Introduction
Identifying post-operative implant position is essential for the analysis of orthopedic implants in knee replacement surgery. These measurements can provide quantitative data on surgical execution and can provide insights on different surgical methods, such as conventional, navigation and robotic-assisted.
Unfortunately, making these measurements (for example, by identifying landmarks in CT images) is time-consuming and requires trained medical specialists. Even with trained professionals we observe differences in intra- and inter-observer reliability for certain implant position parameters (Miura et al. 2018; Yoshino et al. 2019).
Most post-operative assessments rely on plain radiographs, their accessibility, low cost and low radiation dose makes it a mainstay in routine clinical practice. However many factors such as leg rotation, flexion and magnification errors can affect these measurements and can lead to inaccuracies (Brouwer et al. 2007; Holme et al. 2011a; Radtke, Becher, Noll, et al. 2010; Jamali et al. 2017).
Additionally, it is not possible to measure the 3D position & orientation of an implant from a 2D radiograph. Implant rotation can be assessed using two-dimensional computed tomography (2D-CT) (Berger et al. 1998; Jazrawi et al. 2000). While this method provides 3D data, 2D slices may lead to inaccuracies due to leg orientation during scanning influencing the location of anatomical landmarks (Slevin et al. 2018).

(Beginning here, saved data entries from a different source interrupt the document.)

Definition mayShareAddressText (cidr1 cidr2 : string) : bool :=
  match ParseCIDR cidr1, ParseCIDR cidr2 with
  | Some n1, Some n2 => mayShareAddress n1 n2
  | _, _ => false
  end.

(** The one overlap between providers of the table: the CloudFront blocks
    inside 54.239.0.0/16 of AWS Global Accelerator. *)
Definition knownOverlap (p1 cidr1 p2 cidr2 : string) : bool :=
  (String.eqb p1 "cloudfront" && String.eqb p2 "aws_global_accelerator"
   && String.eqb cidr2 "54.239.0.0/16")
  || (String.eqb p1 "aws_global_accelerator" && String.eqb p2 "cloudfront"
      && String.eqb cidr1 "54.239.0.0/16").

(** Every pair of blocks of two different providers that may share an
    address is the known overlap. *)
Definition overlapsAreKnown : bool :=
  forallb (fun e1 =>
    forallb (fun e2 =>
      String.eqb (fst e1) (fst e2)
      || forallb (fun cidr1 =>
           forallb (fun cidr2 =>
             negb (mayShareAddressText cidr1 cidr2)
             || knownOverlap (fst e1) cidr1 (fst e2) cidr2)
             (snd e2))
           (snd e1))
      cdnProviders)
    cdnProviders.

(* ===================================================================== *)
(** * Theorems                                                            *)
(* ===================================================================== *)

(** ** The strategy chain *)

Lemma buildStrategies_default (t : Duration) :
  buildStrategies t false false false
  = [ systemResolver; goBuiltinResolver; googleResolver t;
      cloudflareResolver t; quad9Resolver t; openDNSResolver t ].
Proof. reflexivity. Qed.
Lemma X14_loadConfig_error_witness :
  @loadConfig demoPlatform (<["REQUEST_TIMEOUT" := "0s"]> demoEnv)
  = inr ErrTimeoutNotPositive
  /\ exists t, demoParseDuration "0s" = Some t /\ t <= 0.
Proof.
  assert (He : @loadConfig demoPlatform (<["REQUEST_TIMEOUT" := "0s"]> demoEnv)
               = inr ErrTimeoutNotPositive) by (vm_compute; reflexivity).
  split; [exact He|].
  destruct (@X14_loadConfig_error demoPlatform _ _ He) as (_ & _ & _ & _ & t & Ht & Hle).
  exists t. split; [exact Ht | exact Hle].
Defined.

(** ** The [.env] file *)

Lemma indexByte_take (c : ascii) (s : string) (n : nat) :
  indexByte c s = Some n -> indexByte c (strTake n s) = None.
Proof.
  revert n. induction s as [|a s IH]; intros n; simpl; [discriminate|].
  destruct (Ascii.eqb a c) eqn:E.
  - intros [= <-]. reflexivity.
  - destruct (indexByte c s) as [m|]; [|discriminate].
    intros [= <-]. simpl. rewrite E. now rewrite (IH m eq_refl).
Qed.

Lemma indexByte_None (c : ascii) (s : string) :
  indexByte c s = None <-> strAll (fun a => negb (Ascii.eqb a c)) s = true.
Proof.
  induction s as [|a s IH]; simpl; [tauto|].
  destruct (Ascii.eqb a c); simpl.
  - split; discriminate.
  - rewrite <- IH. destruct (indexByte c s); simpl; split; congruence.
Qed.

Lemma indexByte_drop (c : ascii) (n : nat) (s : string) :
  indexByte c s = None -> indexByte c (strDrop n s) = None.
Proof.
  revert s. induction n as [|n IH]; intros s; [now destruct s|].
  destruct s as [|a s]; [reflexivity|]. simpl.
  destruct (Ascii.eqb a c); [discriminate|].
  destruct (indexByte c s) eqn:Ei; [discriminate|]. intros _. now apply IH.
Qed.

Lemma indexByte_TrimSpace (c : ascii) (s : string) :
  indexByte c s = None -> indexByte c (TrimSpace s) = None.
Proof. rewrite !indexByte_None. apply TrimSpace_strAll. Qed.

Section DotEnvFacts.
Context `{Platform}.

Lemma loadLines_cons (text : string) (rest : list string) (env : gmap string string) :
  loadLines (text :: rest) env =
  match dotEnvLine text with
  | None => loadLines rest env
  | Some (key, value) =>
      match env !! key with
      | Some _ => loadLines rest env
      | None =>
          if setenvOK key value then loadLines rest (<[key := value]> env)
          else (env, Some (ErrSet key))
      end
  end.
Proof. reflexivity. Qed.

Lemma loadLines_subseteq (lines : list string) (env : gmap string string) :
  env ⊆ (loadLines lines env).1.
Proof.
  revert env. induction lines as [|text rest IH]; intros env; [reflexivity|].
  rewrite loadLines_cons.
  destruct (dotEnvLine text) as [[key value]|]; [|apply IH].
  destruct (env !! key) eqn:Ek; [apply IH|].
  destruct (setenvOK key value); [|reflexivity].
  etransitivity; [|apply IH]. now apply insert_subseteq.
Qed.

Lemma loadLines_lookup (lines : list string) (env : gmap string string) (key : string) :
  (loadLines lines env).2 = None ->
  (loadLines lines env).1 !! key =
  match env !! key with
  | Some v => Some v
  | None => firstAssignment key lines
  end.
Proof.
  revert env. induction lines as [|text rest IH]; intros env.
  { intros _. simpl. now destruct (env !! key). }
  rewrite loadLines_cons. cbn [firstAssignment].
  destruct (dotEnvLine text) as [[k v]|]; [|apply IH].
  destruct (String.eqb_spec k key) as [->|Hne].
  - destruct (env !! key) eqn:Ek.
    + intros He. rewrite (IH env He), Ek. reflexivity.
    + destruct (setenvOK key v); [|discriminate].
      intros He. rewrite (IH _ He), lookup_insert_eq. reflexivity.
  - destruct (env !! k) eqn:Ek; [apply IH|].
    destruct (setenvOK k v); [|discriminate].
    intros He. rewrite (IH _ He), lookup_insert_ne by exact Hne. reflexivity.
Qed.

Lemma loadLines_refused (lines : list string) (env : gmap string string)
    (e : dotEnvError) :
  (loadLines lines env).2 = Some e ->
  exists pre text post key value,
    e = ErrSet key
    /\ lines = pre ++ text :: post
    /\ dotEnvLine text = Some (key, value)
    /\ setenvOK key value = false
    /\ loadLines pre env = ((loadLines lines env).1, None)
    /\ (loadLines lines env).1 !! key = None.
Proof.
  revert env. induction lines as [|text rest IH]; intros env; [discriminate|].
  rewrite loadLines_cons.
  destruct (dotEnvLine text) as [[k v]|] eqn:El.
  - destruct (env !! k) eqn:Ek.
    + intros He. destruct (IH env He) as (pre & t & post & key & value & -> & -> & Ht & Hs & Hp & Hk).
      exists (text :: pre), t, post, key, value.
      rewrite loadLines_cons, El, Ek. auto 10.
    + destruct (setenvOK k v) eqn:Es.
      * intros He.
        destruct (IH _ He) as (pre & t & post & key & value & -> & -> & Ht & Hs & Hp & Hk).
        exists (text :: pre), t, post, key, value.
        rewrite loadLines_cons, El, Ek, Es. auto 10.
      * intros [= <-]. exists [], text, rest, k, v. simpl. auto 10.
  - intros He. destruct (IH env He) as (pre & t & post & key & value & -> & -> & Ht & Hs & Hp & Hk).
    exists (text :: pre), t, post, key, value.
    rewrite loadLines_cons, El. auto 10.
Qed.

Lemma loadLines_settled (lines : list string) (env env' : gmap string string) :
  loadLines lines env = (env', None) ->
  forall later, env' ⊆ later -> loadLines lines later = (later, None).
Proof.
  revert env. induction lines as [|text rest IH]; intros env Hl later Hsub;
    [reflexivity|].
  rewrite loadLines_cons in Hl. rewrite loadLines_cons.
  destruct (dotEnvLine text) as [[k v]|]; [|now apply (IH env)].
  destruct (env !! k) as [u|] eqn:Ek.
  - assert (Hin : env ⊆ env').
    { pose proof (loadLines_subseteq rest env) as Hs. now rewrite Hl in Hs. }
    rewrite (lookup_weaken _ _ _ _ Ek (transitivity Hin Hsub)). now apply (IH env).
  - destruct (setenvOK k v); [|discriminate].
    assert (Hin : <[k := v]> env ⊆ env').
    { pose proof (loadLines_subseteq rest (<[k := v]> env)) as Hs. now rewrite Hl in Hs. }
    rewrite (lookup_weaken _ _ k v (lookup_insert_eq env k v) (transitivity Hin Hsub)).
    now apply (IH (<[k := v]> env)).
Qed.

Lemma loadDotEnv_lines (lines : list string) (scanFails : bool)
    (env : gmap string string) :
  (loadDotEnv (FileLines lines scanFails) env).1 = (loadLines lines env).1
  /\ ((loadDotEnv (FileLines lines scanFails) env).2 = (loadLines lines env).2
      \/ (loadDotEnv (FileLines lines scanFails) env).2 = Some ErrRead
         /\ (loadLines lines env).2 = None).
Proof.
  unfold loadDotEnv. cbv zeta.
  destruct (loadLines lines env) as [env' [e|]]; simpl; [auto|].
  destruct scanFails; simpl; auto.
Qed.
End DotEnvFacts.

(** X15. Whatever the file holds and however the load ends, [loadDotEnv]
    leaves every variable of the process environment with the value it had:
    the file only adds variables. *)
Theorem X15_loadDotEnv_keeps_environment `{Platform} (file : dotEnvFile)
    (env : gmap string string) :
  env ⊆ (loadDotEnv file env).1.
Proof.
  destruct file as [| |lines scanFails]; [reflexivity | reflexivity |].
  destruct (loadDotEnv_lines lines scanFails env) as [-> _].
  apply loadLines_subseteq.
Qed.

To assess post-surgical implant position accuracy, it is essential to establish a reproducible and accurate evaluation method. Unfortunately, the reproducibility and evaluation method for post-operative alignment is often not validated (De Valk, Noorduyn, and Mutsaerts 2016). Recently the use of automated 3D measurement based on CT scans shows promise in deriving implant position values more reproducibly (Slevin et al. 2018; Watanabe, Akagi, Shiko, et al. 2021; Hirschmann et al. 2011; Cerquiglini, Henckel, Hothi, et al. 2018).
Stryker has developed a methodology for locating implants in CT images where we automate all stages of the process, thus eliminating human error and variability. Using a novel approach of Bayesian hierarchical modeling, the authors aimed to determine if concordance exists (defined as a three-way agreement between the two radiologists and the algorithm). Therefore, the model will evaluate corroboration between both the radiologists and the algorithm.
Material and Methods
Patients and surgical technique
We collected CT scans from patients undergoing TKA surgery in the RCT (NCT03566875) who received primary TKA between March and December 2018. In total 60 patients were enrolled in this study, and we received consent from 48 patients to use their data. Patient demographic data, including sex and age, were not provided to the authors since they were considered unnecessary for this study.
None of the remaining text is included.